> [Exercise instructions]:
From the listing below, pull each line that includes "reflexivity".
□ □ □ □
(* ===== verification/UnixdomPort.v ===== *)
(** The ports of the Unix domain socket driver: the calls the emulator makes of them in any order, and who
    owns the sockets. *)
From S2P Require Import Prelude ErlTerm Erts Unixdom.
#[local] Open Scope Z_scope.

Section Ports.
Context `{OS : !Os} {Q : Type} `{PQ : !PortQueue Q} `{IV : !IOVec Q} (ulong : Z) (empty : Q).
Implicit Types (w : world Q) (d : descriptor Q) (t : list (option (descriptor Q))).
Abbreviation U := (M (world Q)).
Abbreviation desc w i := (default (blank empty) (default None (desc_table w !! i))).

(** * Calls

    The emulator calls the driver for the ports it has. *)
Inductive ucall :=
  | Start (dsz port : Z) | Stop (i : nat) | Ctl (i : nat) (cmd : Z) (buf : bytes) (rbuflen : Z)
  | Outputv (i : nat) (ev : list bytes) | Ready_input (i : nat) | Ready_output (fuel i : nat) | Timeout (i : nat).
Definition live w (i : nat) : Prop := exists d, desc_table w !! i = Some (Some d).
#[export] Instance live_dec w i : Decision (live w i).
Proof. unfold live. destruct (desc_table w !! i) as [[d|]|]; [left; by exists d|right; by intros [d ?]..]. Defined.
Definition on (i : nat) {A} (m : U A) : U unit :=
  w ← get; if decide (live w i) then m;;; skip else skip.
Definition exec (c : ucall) : U unit :=
  match c with
  | Start dsz port => unixdom_start empty dsz port;;; skip
  | Stop i => on i (unixdom_stop empty i)
  | Ctl i cmd buf rbuflen => on i (unixdom_ctl ulong empty i cmd buf rbuflen)
  | Outputv i ev => on i (unixdom_outputv empty i ev)
  | Ready_input i => on i (unixdom_ready_input empty i)
  | Ready_output fuel i => on i (unixdom_ready_output empty fuel i)
  | Timeout i => on i (unixdom_timeout empty i)
  end.
Fixpoint execs (l : list ucall) : U unit :=
  match l with [] => skip | c :: l => exec c;;; execs l end.
(** * Running one descriptor *)

Section Run.
Context `{OS : !Os} {Q : Type} `{PQ : !PortQueue Q} `{IV : !IOVec Q} (ulong : Z) (empty : Q).
Implicit Types (w : world Q) (d : descriptor Q).
Abbreviation U := (M (world Q)).
(** From [w] to [w'], the descriptor [i] becomes [d'], [new] is called, and nothing else changes. *)
Record moves (i : nat) d' (new : list io) w w' : Prop := Moves {
  mv_here : desc_table w' !! i = Some (Some d');
  mv_there j : j <> i -> desc_table w' !! j = desc_table w !! j;
  mv_calls : calls w' = calls w ++ new;
}.
Definition runs {A} i d' new (m : U A) (a : A) w : Prop := exists w', m w = (a, w') /\ moves i d' new w w'.
Lemma runs_ret {A} i d (a : A) w : desc_table w !! i = Some (Some d) -> runs i d [] (mret a) a w.
Proof. intros Hi. exists w. split; [done|]. split; [done..|by rewrite app_nil_r]. Qed.
Lemma runs_bind {A B} i d1 new1 d2 new2 (m : U A) (k : A -> U B) a b w : runs i d1 new1 m a w ->
  (forall w', desc_table w' !! i = Some (Some d1) -> calls w' = calls w ++ new1 -> runs i d2 new2 (k a) b w') ->
  runs i d2 (new1 ++ new2) (mbind k m) b w.
Proof.
  intros (w1 & E1 & [H1 T1 C1]) Hk. destruct (Hk w1 H1 C1) as (w2 & E2 & [H2 T2 C2]). exists w2. rewrite (bind_eq _ _ _ _ _ E1).
  split; [done|]. split; [done|intros j Hj; by rewrite T2, T1|by rewrite C2, C1, app_assoc].
Qed.
Lemma runs_this i d w : desc_table w !! i = Some (Some d) -> runs i d [] (this empty i) d w.
Proof. intros Hi. exists w. split; [unfold this, gets; by rewrite Hi|]. split; [done..|by rewrite app_nil_r]. Qed.
Lemma runs_act i d e w : desc_table w !! i = Some (Some d) -> runs i d [e] (act e) tt w.
Proof. intros Hi. eexists. split; [reflexivity|]. by split. Qed.
Lemma runs_upd i d f w : desc_table w !! i = Some (Some d) -> runs i (f d) [] (upd i f) tt w.
Proof.
  intros Hi. eexists. split; [reflexivity|]. split; cbn [desc_table calls].
  - by rewrite list_lookup_alter_eq, Hi.
  - intros j Hj. by apply list_lookup_alter_ne.
  - by rewrite app_nil_r.
Qed.
Lemma runs_skip i d w : desc_table w !! i = Some (Some d) -> runs i d [] skip tt w.
Proof. apply runs_ret. Qed.
Lemma runs_gets {A} i d (f : world Q -> A) w : desc_table w !! i = Some (Some d) -> runs i d [] (gets f) (f w) w.
Proof. intros Hi. exists w. split; [done|]. split; [done..|by rewrite app_nil_r]. Qed.
Lemma runs_as {A} i d d' new new' (m : U A) a w : runs i d new m a w -> d = d' -> new = new' -> runs i d' new' m a w.
Proof. by intros ? <- <-. Qed.
Definition selected (fl : Z) (on : bool) d : descriptor Q :=
  w_event_mask (if on then Z.lor (event_mask d) fl else Z.land (event_mask d) (Z.lnot fl)) d.
Lemma runs_select i d fl on w : desc_table w !! i = Some (Some d) ->
  runs i (selected fl on d) [Select (port d) (event d) fl on] (sock_select empty i fl on) tt w.
Proof.
  intros Hi. unfold sock_select. eapply runs_as; [eapply runs_bind; [by apply (runs_upd i d)|]|reflexivity..].
  intros w1 H1 _. eapply runs_as; [eapply runs_bind; [by apply runs_this|]|reflexivity..]. intros w2 H2 _. by apply runs_act.
Qed.
Lemma runs_term i d sp w : desc_table w !! i = Some (Some d) -> runs i d [OutputTerm (port d) sp] (output_term empty i sp) tt w.
Proof.
  intros Hi. unfold output_term. eapply runs_as; [eapply runs_bind; [by apply runs_this|]|reflexivity..]. intros w2 H2 _. by apply runs_act.
Qed.
End Run.
(** One step, where the descriptor at hand is known. *)
Ltac run_leaf := cbv beta zeta match; lazymatch goal with
  | |- runs _ _ _ (this _ _) _ _ => by apply runs_this
  | |- runs _ _ _ (act _) _ _ => by apply runs_act
  | |- runs _ _ _ (upd _ _) _ _ => by eapply runs_upd
  | |- runs _ _ _ (gets _) _ _ => by apply runs_gets
  | |- runs _ _ _ sock_errno _ _ => by apply runs_gets
  | |- runs _ _ _ skip _ _ => by apply runs_skip
  | |- runs _ _ _ (mret _) _ _ => by apply runs_ret
  | |- runs _ _ _ (sock_select _ _ _ _) _ _ => by apply runs_select
  | |- runs _ _ _ (output_term _ _ _) _ _ => by apply runs_term
  end.
Ltac run_step := eapply runs_bind; [run_leaf|let w := fresh "w" in let Hi := fresh "Hi" in let Hc := fresh "Hc" in intros w Hi Hc].

Section Run_replies.
Context `{OS : !Os} {Q : Type} `{PQ : !PortQueue Q} `{IV : !IOVec Q} (ulong : Z) (empty : Q).
Lemma runs_reply_error_am i d r (w : world Q) : desc_table w !! i = Some (Some d) ->
  runs i d [OutputTerm (port d) (error_spec (port d) r)] (reply_error_am empty i r) tt w.
Proof. intros Hi. unfold reply_error_am. eapply runs_as; [run_step; run_leaf|done..]. Qed.
Lemma runs_reply_ok i d (w : world Q) : desc_table w !! i = Some (Some d) ->
  runs i d [OutputTerm (port d) (ok_spec (port d))] (reply_ok empty i) tt w.
Proof. intros Hi. unfold reply_ok. eapply runs_as; [run_step; run_leaf|done..]. Qed.
Lemma runs_take_socket i d fd (w : world Q) : desc_table w !! i = Some (Some d) ->
  exists d', s d' = fd /\ event d' = fd /\ state d' = STATE_CONNECTED /\ active d' = active d /\ queue d' = queue d /\ port d' = port d /\
  runs i d' [Nonblock fd; Select (port d) fd FD_CONNECT false; Select (port d) fd (Z.lor FD_READ FD_CLOSE) (negb (active d =? 0))]
    (take_socket empty i fd) tt w.
Proof.
  intros Hi. eexists. split_and!; cycle 6; [unfold take_socket; eapply runs_as; [do 5 run_step; run_leaf|reflexivity..]|done..].
Qed.
(** The timer of a port that is connected and waits for no send. *)
Lemma runs_timeout i d (w : world Q) : desc_table w !! i = Some (Some d) -> has (state d) STATE_CONNECTED = true -> busy_on_send d = 0 ->
  exists d', same_socket d d' /\ state d' = state d /\ runs i d' ((if active d =? 0 then [] else [Fault Abort]) ++
    [Select (port d) (event d) (Z.lor FD_READ FD_CLOSE) false; OutputTerm (port d) (error_spec (port d) (Atm "timeout"))])
    (unixdom_timeout empty i) tt w.
Proof.
  intros Hi Hc Hb. exists (selected (Z.lor FD_READ FD_CLOSE) false d). split; [done|]. split; [done|].
  unfold unixdom_timeout. destruct (active d =? 0) eqn:Ha.
  all: eapply runs_as; [run_step; rewrite Hc, Hb, ?Ha; cbn [negb Z.eqb];
    eapply runs_bind; [run_step; run_leaf|intros w1 Hi1 _; by apply runs_reply_error_am]|reflexivity..].
Qed.
End Run_replies.

(** * The meeting *)

Section Meeting.
Context `{OS : !Os} {Q : Type} `{PQ : !PortQueue Q} `{IV : !IOVec Q} (ulong : Z) (empty : Q).
Implicit Types (w : world Q) (d : descriptor Q).
Local Ltac use P w H T C := let E := fresh "E" in destruct P as (w & E & [H T C]); rewrite (bind_eq _ _ _ _ _ E); clear E.
Lemma accept_known l d fd err w : desc_table w !! l = Some (Some d) -> os_accept (calls w) (s d) = (fd, err) ->
  sock_accept empty l w = (fd, accepted w err (s d) fd).
Proof.
  intros Hi Ho. unfold sock_accept. rewrite (bind_eq (this empty l) _ w _ w eq_refl), (desc_live empty _ _ _ Hi). unfold sys. by rewrite Ho.
Qed.

Lemma int_arg_put (x : Z) (rest : bytes) w : int_arg (put_int32 x ++ rest) 0 w = (int32 x, w).
Proof.
  unfold int_arg. assert ((length (put_int32 x ++ rest) <? 0 + 4)%nat = false) as ->.
  { apply Nat.ltb_ge. rewrite length_app. cbn. lia. }
  rewrite (bind_eq skip _ w tt w eq_refl), drop_0, get_put_int32. done.
Qed.
(** The port that accepts: closed, and nothing received in it. *)
Record may_accept a d : Prop := {
  ma_state : state d = STATE_CLOSED; ma_buf : i_buf d = None; ma_bufp : i_bufp d = false; ma_ix : ix d = Z.of_nat a
}.
(** No connection is there: the two ports wait for one. *)
Definition waiting l a w : Prop := exists ld ad, desc_table w !! l = Some (Some ld) /\ desc_table w !! a = Some (Some ad) /\
  state ld = STATE_LISTENING /\ i_ix ld = Z.of_nat a /\ state ad = STATE_ACCEPTING.
Lemma accept_waits l a ld ad timeout w : desc_table w !! l = Some (Some ld) -> desc_table w !! a = Some (Some ad) -> l <> a ->
  state ld = STATE_LISTEN -> may_accept a ad -> Z.of_nat l < 2 ^ 31 ->
  os_accept (calls w) (s ld) = (INVALID_SOCKET, ERRNO_BLOCK) ->
  exists w' ld' ad', unixdom_ctl ulong empty a UNIXDOM_REQ_ACCEPT (put_int32 (Z.of_nat l) ++ put_int32 timeout) 64 w
      = ((1, InPlace [UNIXDOM_REP_WOULDBLOCK]), w') /\
    desc_table w' !! l = Some (Some ld') /\ desc_table w' !! a = Some (Some ad') /\ state ld' = STATE_LISTENING /\ i_ix ld' = Z.of_nat a /\
    s ld' = s ld /\ port ld' = port ld /\ event ld' = event ld /\ state ad' = STATE_ACCEPTING /\ port ad' = port ad /\ active ad' = M_PASSIVE /\
    (forall j, j <> l -> j <> a -> desc_table w' !! j = desc_table w !! j) /\
    calls w' = calls w ++ [Accept (s ld) INVALID_SOCKET; Select (port ld) (event ld) FD_ACCEPT true] ++
      (if negb (u_long ulong (int32 timeout) =? INFINITY) then [SetTimer (port ad) (u_long ulong (int32 timeout))] else []).
Proof.
  intros Hl Ha Hne Hst [Hc Hb Hbp Hix] Hlt Hacc.
  change (unixdom_ctl _ _ _ _ _ _) with (ctl_accept ulong empty a (put_int32 (Z.of_nat l) ++ put_int32 timeout) 64).
  unfold ctl_accept. rewrite (bind_eq (this empty a) _ w _ w eq_refl), (desc_live empty _ _ _ Ha), Hc. cbn [negb Z.eqb].
  change (STATE_CLOSED =? STATE_CLOSED) with true. cbn [negb].
  rewrite (bind_eq _ _ _ _ _ (int_arg_put (Z.of_nat l) (put_int32 timeout) w)).
  assert (int_arg (put_int32 (Z.of_nat l) ++ put_int32 timeout) 4 w = (int32 timeout, w)) as E4.
  { pose proof (int_arg_put timeout [] w) as E. rewrite app_nil_r in E. exact E. }
  rewrite (bind_eq _ _ _ _ _ E4), (bind_eq (gets desc_table) _ w _ w eq_refl).
  rewrite (sint_small 32 (Z.of_nat l)) by lia. rewrite Nat2Z.id, Hl. pose proof (lookup_lt_Some _ _ _ Hl).
  rewrite (proj2 (Z.leb_gt _ _)), (proj2 (Z.ltb_ge _ _)) by lia. cbn [default from_option id]. cbv zeta. rewrite Hst.
  change (STATE_LISTEN =? STATE_LISTEN) with true. cbn [negb].
  rewrite Hb, Hbp. rewrite bool_decide_eq_true_2 by done. cbn [negb orb].
  rewrite (bind_eq skip _ w tt w eq_refl).
  use (runs_upd a ad (inherit ld) w Ha) w1 Ha1 T1 C1. rewrite app_nil_r in C1.
  assert (desc_table w1 !! l = Some (Some ld)) as Hl1 by (by rewrite T1).
  rewrite <-C1 in Hacc. rewrite (bind_eq _ _ _ _ _ (accept_known l ld _ _ w1 Hl1 Hacc)).
  change (INVALID_SOCKET =? INVALID_SOCKET) with true. cbv match. set (w2 := accepted w1 _ _ _).
  rewrite (bind_eq sock_errno _ w2 _ w2 eq_refl). change (errno w2 =? ERRNO_BLOCK) with true. cbv match.
  use (runs_upd a (inherit ld ad) (w_state STATE_ACCEPTING) w2 Ha1) w3 Ha3 T3 C3.
  assert (desc_table w3 !! l = Some (Some ld)) as Hl3 by (by rewrite T3).
  use (runs_upd l ld (fun l_desc => w_i_ix (ix ad) (w_state STATE_LISTENING l_desc)) w3 Hl3) w4 Hl4 T4 C4.
  use (runs_select empty l _ FD_ACCEPT true w4 Hl4) w5 Hl5 T5 C5.
  set (ms := u_long ulong (int32 timeout)).
  assert (runs l _ (if negb (ms =? INFINITY) then [SetTimer (port ad) ms] else []) (when negb (ms =? INFINITY) do act (SetTimer (port ad) ms)) tt w5) as R
    by (destruct (negb _); run_leaf).
  use R w6 Hl6 T6 C6. unfold ctl_reply. cbn [length Z.of_nat]. change (0 + 1 >? 64) with false. cbv match. unfold mret, M_ret.
  eexists w6, _, _. split; [reflexivity|]. split; [exact Hl6|]. split.
  { rewrite T6, T5, T4 by congruence. exact Ha3. }
  do 8 (split; [first [reflexivity | exact Hix]|]). split.
  - intros j Hj1 Hj2. rewrite T6, T5, T4, T3 by done. unfold w2, accepted. cbn. by rewrite T1.
  - rewrite C6, C5, C4, C3. unfold w2, accepted. cbn [calls]. rewrite C1, !app_nil_r, <-!app_assoc. done.
Qed.
(** A connection is there: the waiting port gets it. *)
Lemma listener_gives l a ld ad fd err w : desc_table w !! l = Some (Some ld) -> desc_table w !! a = Some (Some ad) -> l <> a ->
  state ld = STATE_LISTENING -> i_ix ld = Z.of_nat a -> state ad = STATE_ACCEPTING ->
  os_accept (calls w ++ [Select (port ld) (event ld) FD_ACCEPT false]) (s ld) = (fd, err) -> fd <> INVALID_SOCKET ->
  exists w' ld' ad', unixdom_ready_input empty l w = (tt, w') /\
    desc_table w' !! l = Some (Some ld') /\ desc_table w' !! a = Some (Some ad') /\ state ld' = STATE_LISTEN /\ i_ix ld' = -1 /\
    s ld' = s ld /\ port ld' = port ld /\ state ad' = STATE_CONNECTED /\ s ad' = fd /\ port ad' = port ad /\
    (forall j, j <> l -> j <> a -> desc_table w' !! j = desc_table w !! j) /\
    calls w' = calls w ++ [Select (port ld) (event ld) FD_ACCEPT false; Accept (s ld) fd; Nonblock fd; Select (port ad) fd FD_CONNECT false;
      Select (port ad) fd (Z.lor FD_READ FD_CLOSE) (negb (active ad =? 0)); OutputTerm (port ld) (ok_spec (port ld))].
Proof.
  intros Hl Ha Hne Hst Hix Hsa Hacc Hfd. unfold unixdom_ready_input.
  rewrite (bind_eq (this empty l) _ w _ w eq_refl), (desc_live empty _ _ _ Hl), Hst, Hix, Nat2Z.id.
  change (STATE_LISTENING =? STATE_LISTENING) with true. cbv match zeta.
  use (runs_select empty l ld FD_ACCEPT false w Hl) w1 Hl1 T1 C1. rewrite <-C1 in Hacc.
  use (runs_upd l _ (fun d => w_i_ix (-1) (w_state STATE_LISTEN d)) w1 Hl1) w2 Hl2 T2 C2. rewrite app_nil_r in C2. rewrite <-C2 in Hacc.
  rewrite (bind_eq (gets desc_table) _ w2 _ w2 eq_refl).
  assert (desc_table w2 !! a = Some (Some ad)) as Ha2 by (rewrite T2, T1 by congruence; exact Ha).
  rewrite Ha2. cbn [default from_option id]. rewrite Hsa. change (STATE_ACCEPTING =? STATE_ACCEPTING) with true. cbn [negb].
  rewrite (bind_eq _ _ _ _ _ (accept_known l _ fd err w2 Hl2 Hacc)). rewrite (proj2 (Z.eqb_neq fd _)) by done.
  set (w3 := accepted w2 _ _ _). assert (desc_table w3 !! a = Some (Some ad)) as Ha3 by done.
  destruct (runs_take_socket empty a ad fd w3 Ha3) as (ad' & Hs' & _ & Hst' & _ & _ & Hp' & R). use R w4 Ha4 T4 C4.
  assert (desc_table w4 !! l = Some (Some (w_i_ix (-1) (w_state STATE_LISTEN (selected FD_ACCEPT false ld))))) as Hl4
    by (rewrite T4 by done; exact Hl2).
  destruct (runs_reply_ok empty l _ w4 Hl4) as (w5 & E5 & [Hl5 T5 C5]). rewrite E5.
  eexists w5, _, ad'. split; [reflexivity|]. split; [exact Hl5|]. split; [rewrite T5 by congruence; exact Ha4|].
  do 7 (split; [first [reflexivity | assumption]|]). split.
  - intros j Hj1 Hj2. rewrite T5, T4 by done. unfold w3, accepted. cbn [desc_table]. by rewrite T2, T1.
  - rewrite C5, C4. unfold w3, accepted. cbn [calls]. rewrite C2, C1, <-!app_assoc. done.
Qed.
End Meeting.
□ □ □ □
> [Expected answer]:
Proof. intros Hi. eexists. split; [reflexivity|]. by split. Qed.
  intros Hi. eexists. split; [reflexivity|]. split; cbn [desc_table calls].
  intros Hi. unfold sock_select. eapply runs_as; [eapply runs_bind; [by apply (runs_upd i d)|]|reflexivity..].
  intros w1 H1 _. eapply runs_as; [eapply runs_bind; [by apply runs_this|]|reflexivity..]. intros w2 H2 _. by apply runs_act.
  intros Hi. unfold output_term. eapply runs_as; [eapply runs_bind; [by apply runs_this|]|reflexivity..]. intros w2 H2 _. by apply runs_act.
  intros Hi. eexists. split_and!; cycle 6; [unfold take_socket; eapply runs_as; [do 5 run_step; run_leaf|reflexivity..]|done..].
    eapply runs_bind; [run_step; run_leaf|intros w1 Hi1 _; by apply runs_reply_error_am]|reflexivity..].
  eexists w6, _, _. split; [reflexivity|]. split; [exact Hl6|]. split.
  do 8 (split; [first [reflexivity | exact Hix]|]). split.
  eexists w5, _, ad'. split; [reflexivity|]. split; [exact Hl5|]. split; [rewrite T5 by congruence; exact Ha4|].
  do 7 (split; [first [reflexivity | assumption]|]). split.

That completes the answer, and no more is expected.